E’ una specie di Edipo, Misery, e Edipo non ce l’ha il complesso di Edipo, o di Medea, o di Fedra. O anche di Amleto, di Faust, che se sei bravo le idee le trovi lì dentro, non occorre arrivare da fuori.
Basta leggere quanto c’è scritto e lì, casomai, trovare la chiave: nelle parole, nella relazione tra due sconosciuti che improvvisamente si trovano in uno stato di dipendenza reciproca; nei rumori di una casa isolata, nelle attese e nei silenzi pieni di insinuazioni e sospetti; negli stati emotivi da restituire al tempo presente, e sono tanti e sono incalzanti; nei pensieri di un uomo appena uscito dal coma e finito nelle grinfie di una serial killer, ché non è vero che non esistono i matti. Esistono eccome.
Per chi non conoscesse la storia, sappia che il protagonista è uno scrittore di successo divenuto famoso per avere creato il personaggio di Misery, di cui la sua aguzzina, che lo ha anche salvato da un incidente stradale e ne rivendica il gesto, non può fare a meno. Misery, quindi, non deve morire (si intitolava così il film di Rob Reiner che è valso a Kathy Bates l’Oscar e il Golden Globe). Ma siccome il suo autore l’ha fatta morire bisogna trovare un escamotage per riportarla in vita.
O vive Misery o muore Paul. Pare essere questa la sola alterativa. Sostanzialmente è la trama di una storia che è piena di suspance e di colpi di scena.
E la scommessa è raccontartela facendotela vivere come se l’ascoltassi per la prima volta. E se abbocchi vuol solo dire che ci sono riusciti. Ma non sei tu il pollo. Sono loro i prestigiatori.
Se almeno una volta hai trattenuto il respiro, hai pensato sbrigati fa in fretta che sta per tornare, se hai sperato senza renderti conto che il bicchiere di vino non si rovesciasse sul tavolo, che la carceriera soggiogata non si accorgesse di nulla, non trovasse il coltello accuratamente nascosto sotto il materasso, non gli rompesse le gambe con un colpo di mazza, se hai tifato per lui anche un solo secondo perché, d’accordo, lo capisce anche un bambino che non ce la fa, ecco, se ti è successa una sola di queste cose, allora loro ce l’hanno fatta.
Si chiama catarsi o anche solo emozione, e quando arriva torni a casa contento e ringrazi gli attori che ti hanno dato una mano.
Prestigiatori tanto quanto l’autore che ti fa amare i suoi personaggi e te li fa desiderare ‘alla follia’.

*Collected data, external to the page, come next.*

(* ===== verification/Prelude.v ===== *)
(** * ash: a verification of the shell service's core

    [ash] runs the operations that an agent asks for (commands, reads, searches,
    patches) inside a workspace.  A client sends framed ASON documents; a server
    negotiates a session, decodes requests, charges them to budgets, runs the nodes
    of a batch in dependency order, keeps their output in a store, shortens it, and
    replies.  A human-facing shell in the same repository parses and expands command
    lines.  This library models the parts of that path that decide what happens, as
    executable functions translated from the Rust source, and proves what each part
    promises to the next.

    ** Files and the source they model

    - this file: fallible computations ([result] with stdpp's bind notation), machine
      integers, adjacent pairs, duplicates and sums.  [Text]: strings of code points with
      their UTF-8 bytes, big-endian integers, decimals.
    - [AsonModel], [AsonCodec] and the facts [AsonScalarFacts], [AsonFacts], [AsonSound]:
      crates/ash-protocol/src/ason (data model, printer, parser with its limits and
      error positions).  Properties: [WireProps].
    - [Wire] and [Capability] (operation.rs, capability.rs), [Frame] (frame.rs),
      [Handshake] (handshake.rs): the session's first exchange and the framing.
      Properties: [WireProps].
    - [Graph], [Request], [RequestCodec], [RequestEnvelope], [RequestFacts]: request.rs,
      every operation's argument schema, its validation, and the batch with its
      topological walk.  [Response] and [ResponseFacts]: response.rs.  Properties:
      [RequestProps].
    - [Budget], [Dag], [Governor], [Runtime]: crates/ash-engine/src.  Properties:
      [EngineProps].
    - [Paths], [Store], [Capture]: crates/ash-store/src.  Properties: [StoreProps].
    - [Reducer], [ReducerFacts], [ReducerBlocks]: crates/ash-ops/src/reducer.rs.
      Properties: [ReducerProps].
    - [Syntax], [Parser], [ParserFacts] (syntax.rs, diagnostic.rs, parser.rs),
      [ShellState] (state.rs), [Expand] (expand.rs), [Glob] (glob.rs):
      crates/ash-shell/src.  Properties: [ShellProps].
    - [Workspace], [Manifest], [Disk], [Mutation], [Transaction]:
      crates/ash-platform/src (workspace.rs, mutation.rs, transaction.rs).  [Disk] is the
      file system the code calls; [Transaction] the code, one system call at a time.
      The proofs follow a transaction's life: [JournalState] (what a journal on disk
      means), [RollbackFacts], [Durable], [ApplyFacts], [Committing], [PrepareFacts],
      [Publishing] and [Atomicity] (one transaction, and histories of them).
      Properties: [PlatformProps].
    - [NativeTree] (the system's files as others leave them) and [WorkspaceRead]:
      workspace.rs, the resolution of paths, reads and walks; identity.rs.
    - [Projection] and [ProjectionFacts] (error.rs, projection.rs), [Patch] (patch.rs,
      filesystem.rs, mutation.rs): crates/ash-ops/src, over the parts above.  [Rows]
      (the rows of any transaction) and [AnswerFacts] show that an answer can be built
      and fits; [PatchFacts] and [PatchReports] follow an operation from its request to
      the disk.  Properties: [OpsProps].
    - [Permits] and [Authorization]: authorization.rs, the policy, the challenges, the
      authority's tables and its tokens.  Properties: [AuthProps].
    - [Semantic] and [ServiceFacts] (semantic.rs), [Queries] (read.rs, list.rs,
      search.rs): the services, serial and parallel, and the operations over them.
      Properties: [ServiceProps].
    - [SnapshotManifest] and [Snapshot]: snapshot.rs.  [Reference]: reference.rs, what is
      asked of a retained result.  Properties: [RetainedProps].
    - [Process] (process.rs: descriptions, validation and launch of a process, and the
      validation and starting order of graphs of connected processes), [Streams]
      and [Exec] (exec.rs: the reading and the projection of a process's streams, the
      operation), [Batch] (batch.rs and lib.rs: batches, and the dispatch of every request
      to the operations above).  Properties: [ExecProps].

    A definition keeps the name of the item it translates, with the type first when
    the item is a method whose name is common ([Request_new], [job_insert]).

    ** How state and effects appear

    A [Result] is [result E A]; the parser of the shell adds running out of fuel.  A
    mutated field is a record passed and returned.  What several tasks share is a
    step relation: [Budget] interleaves the loads and compare-exchanges of
    reservations, [Dag] lets running jobs finish in any order, [Governor] polls
    acquisitions against an interface of semaphores, [Runtime] interleaves the
    atomic steps of a session's handles, [Capture] the calls on one store and its
    captures.  The invariants hold in every state those steps reach.  A file
    transaction is a computation [io] over a disk and an environment that may refuse
    any system call, cut a call short, or kill the process in it; its specifications
    are weakest preconditions with a clause for dying.  An operation is a computation
    [op] over its program's shared objects and the disk; before each of its turns the
    other tasks act on both, as the function [su_others] of its surroundings has it.  What
    an operation's answer says is a statement about the states at which it was called and
    returned: [Queries.since] relates two states of a run (an alias of the store keeps its
    bytes, and goes only when the others release it; the deadline stays), [retained] tells
    what the store has under a reference at a state, [read_under] what was read under one
    between two states, [found] what a service found between them, and
    [WorkspaceRead.answered] what the system answered between them.

    What the code calls and does not define is a parameter: the byte streams of
    [Frame] and the semaphores of [Governor] are type classes with their laws, the
    BLAKE3 digest is a function, the outcome of a file operation is an argument, the
    file system of [Glob] is a record of functions, BLAKE3, same-file and atomicwrites
    are the class [Libraries] with its laws, the regex crate is [RegexEngine] (with
    [RegexLaws] where the places of matches matter), an unstable sort is [UnstableSort].
    Two assumptions about the runtime are built in: a job of the worker pool runs
    between two turns of the others, and what a walk or a read of the native files sees
    is the answer of the surroundings at that turn ([su_tree]).  What the operating system
    answers about processes is [ProcessHost]: a process is the chunks its parent reads, its
    end and the answers to its signals.  A node of a batch runs its operation over what the
    world shows to its program ([Children]), which nothing constrains.

    ** What the properties show

    - [WireProps]: printing and parsing are inverse on well-formed documents, the
      parser returns only such documents, the canonical texts are the printed ones;
      frames are read the same however the transport cuts them, and a negotiated session
      is within both sides' limits.
    - [RequestProps]: requests and arguments are decoded exactly when they encode
      something the constructor accepts; validation accepts exactly the acyclic
      batches, and patches and filesystem programs that touch nothing twice.  The
      constructor of responses accepts exactly those whose parts agree, and a response's
      document determines it.
    - [EngineProps]: scheduling is independent of the order of completion, budgets
      are never exceeded, a session's table is exact and a closed session is quiet.
    - [StoreProps]: quotas and tables agree, retained bytes are read back, aliases
      are never reused, captures are faithful, path identifiers resolve.
    - [ReducerProps]: the shortened output determines the text, is never longer, the
      hashed search is the exact one, and errors keep their context.
    - [ShellProps]: every source is parsed or refused in place, words become the
      fields their quotes allow, and patterns name exactly the paths that match.
    - [PlatformProps]: transactions, crashes and recoveries are a serial history of
      whole transactions; reports are true; an undisturbed transaction succeeds exactly
      when its request is admitted; paths are confined; manifests are read back.  They
      suppose that the digest tells the contents that occur apart, that nobody else
      writes to the workspace while a transaction holds its locks, and that the
      removal of a published journal is not cut short
      ([PlatformProps.cut_short_cleanup_undoes_commit] is what happens otherwise).
    - [OpsProps]: what a patch or a filesystem program answers is true of the disk,
      whatever the others do between its turns, as long as they leave a disk that stands
      for a workspace; a patched file is its edits; answers always fit what was reserved
      for them; the search for the largest presentation ends with it.
    - [AuthProps]: a token is accepted at most once, for the request it was issued for
      and before it expires; requests beyond the policy never run.
    - [ServiceProps]: over a provider that stands still, as the workspace does while nobody
      changes its files, the parallel services answer what the serial ones do, and a search
      and a listing are exactly what their specification says; reads and walks go only
      through canonical places below the root; what the three operations answer is what
      the services found, and their references are those of the evidence.
    - [RetainedProps]: snapshots and their changes are true, and manifests are read back
      exactly; an answer about a retained result is true of the retained bytes, and a
      materialization is true of the disk.
    - [ExecProps]: the answer to a command tells the end of the process that was asked for
      and shows or retains all that its streams brought; the answer to a batch has a row for
      each node that ran, exactly when it should, about that node's own answer; graphs of
      processes are accepted exactly when their pipes are whole and nobody waits for itself.

    ** Fuel

    Loops that are not structural take fuel: the length of the input plus one for the
    parsers, the number of nodes for the topological walk, the number of lines for
    the block search.  A theorem says each time that it is enough ([parse_total],
    [ason_decode_encode] with [ason_decode_sound], [kahn_total_and_exact],
    [collapse_blocks_expand], [compile_loop_fuel], [hash_loop_fuel], [slice_loop_fuel],
    [spawn_loop_spec]).  The nesting of substitutions and of ASON documents is bounded by
    the source's own limits.

    ** Not modelled

    The launch of graphs of connected processes (process.rs; their validation and order
    are modelled).  The shell's resolver, execution and terminal; update manifests,
    archives and installation; the command line; benchmarks and fuzz targets.  Most of
    these are operating-system I/O or third-party cryptography.  Of file transactions: permission
    bits, what power loss leaves of unsynced writes, the temporary directories of
    atomicwrites, Windows.
    The target is a 64-bit Unix one.  [Display] texts are modelled where another part
    reads them. *)

From Stdlib Require Export ZArith Lia.
From Stdlib Require Sorted.
From stdpp Require Export base decidable list countable gmap strings numbers option.

Declare Scope ash_scope.
Delimit Scope ash_scope with ash.
#[global] Open Scope Z_scope.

Come succede all’Annie di Arianna Scommegna che è gigantesca: cambia registro in una frazione di secondo e sono sempre registri estremi, precisi, che se ti sbagli di poco rischi la farsa. E invece un bel po’ di inquietudine te la mette davvero. Dini attore è sempre sincero, e gli credi anche quando sceglie di essere ironico. Come regista ha fatto un lavoro sui tempi sorvegliatissimo, cogliendo tutte le possibili occasioni di comicità, che pure ci sono e non sono poche. Accanto a loro Carlo Orlando, nel doppio ruolo dello sceriffo e del giornalista intervistatore nella terza parte.
Le scene di Laura Benzi si muovono su una pedana girevole assai funzionale a restituire i diversi ambienti –camera, cucina, esterno- ricreati con un pittoresco realismo. La camera in cui Paul è relegato, per esempio, ricorda un po’ la camera di Van Gogh, e non sarà un caso.
Al buon esito concorrono i suoni e le musiche di Artuto Annecchino, adeguatamente inquietanti e le luci di Pasquale Mari, utili anche ai cambi di scena. La traduzione di Francesco Bianchi è moderna e immediata.